(Collected data)
────────────────
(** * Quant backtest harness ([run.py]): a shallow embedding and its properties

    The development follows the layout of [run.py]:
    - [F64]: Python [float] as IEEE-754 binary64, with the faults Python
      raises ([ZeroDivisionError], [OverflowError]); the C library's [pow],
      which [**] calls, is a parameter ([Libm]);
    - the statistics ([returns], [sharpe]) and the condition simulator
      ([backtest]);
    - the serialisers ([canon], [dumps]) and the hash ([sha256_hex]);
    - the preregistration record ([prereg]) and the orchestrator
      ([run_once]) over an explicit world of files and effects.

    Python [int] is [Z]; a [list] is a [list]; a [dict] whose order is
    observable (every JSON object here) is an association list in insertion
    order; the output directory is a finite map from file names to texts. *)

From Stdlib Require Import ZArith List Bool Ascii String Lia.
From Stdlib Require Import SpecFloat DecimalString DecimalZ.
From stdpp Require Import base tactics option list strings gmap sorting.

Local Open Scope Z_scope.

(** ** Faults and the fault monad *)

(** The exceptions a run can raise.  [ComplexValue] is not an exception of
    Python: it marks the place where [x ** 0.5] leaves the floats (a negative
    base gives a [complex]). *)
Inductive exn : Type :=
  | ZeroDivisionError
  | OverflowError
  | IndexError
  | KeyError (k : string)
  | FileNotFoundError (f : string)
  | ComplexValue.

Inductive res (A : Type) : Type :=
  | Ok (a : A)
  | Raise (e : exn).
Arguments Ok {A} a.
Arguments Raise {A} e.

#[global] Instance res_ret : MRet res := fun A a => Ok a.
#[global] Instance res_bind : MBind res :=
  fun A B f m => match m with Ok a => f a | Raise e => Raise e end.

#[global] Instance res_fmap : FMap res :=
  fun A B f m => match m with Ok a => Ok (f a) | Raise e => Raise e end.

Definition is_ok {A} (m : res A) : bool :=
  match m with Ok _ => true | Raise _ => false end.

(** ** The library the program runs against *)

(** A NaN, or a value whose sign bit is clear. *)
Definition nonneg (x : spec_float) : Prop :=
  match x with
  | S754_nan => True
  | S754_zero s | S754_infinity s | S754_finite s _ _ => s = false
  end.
────────────────
__Exercise details__
The reply should consist solely of the lines of the data, exact, from the opening line through the line with "observable (every JSON", inclusive.

__Solution to the problem__
(** * Quant backtest harness ([run.py]): a shallow embedding and its properties

    The development follows the layout of [run.py]:
    - [F64]: Python [float] as IEEE-754 binary64, with the faults Python
      raises ([ZeroDivisionError], [OverflowError]); the C library's [pow],
      which [**] calls, is a parameter ([Libm]);
    - the statistics ([returns], [sharpe]) and the condition simulator
      ([backtest]);
    - the serialisers ([canon], [dumps]) and the hash ([sha256_hex]);
    - the preregistration record ([prereg]) and the orchestrator
      ([run_once]) over an explicit world of files and effects.

    Python [int] is [Z]; a [list] is a [list]; a [dict] whose order is
    observable (every JSON object here) is an association list in insertion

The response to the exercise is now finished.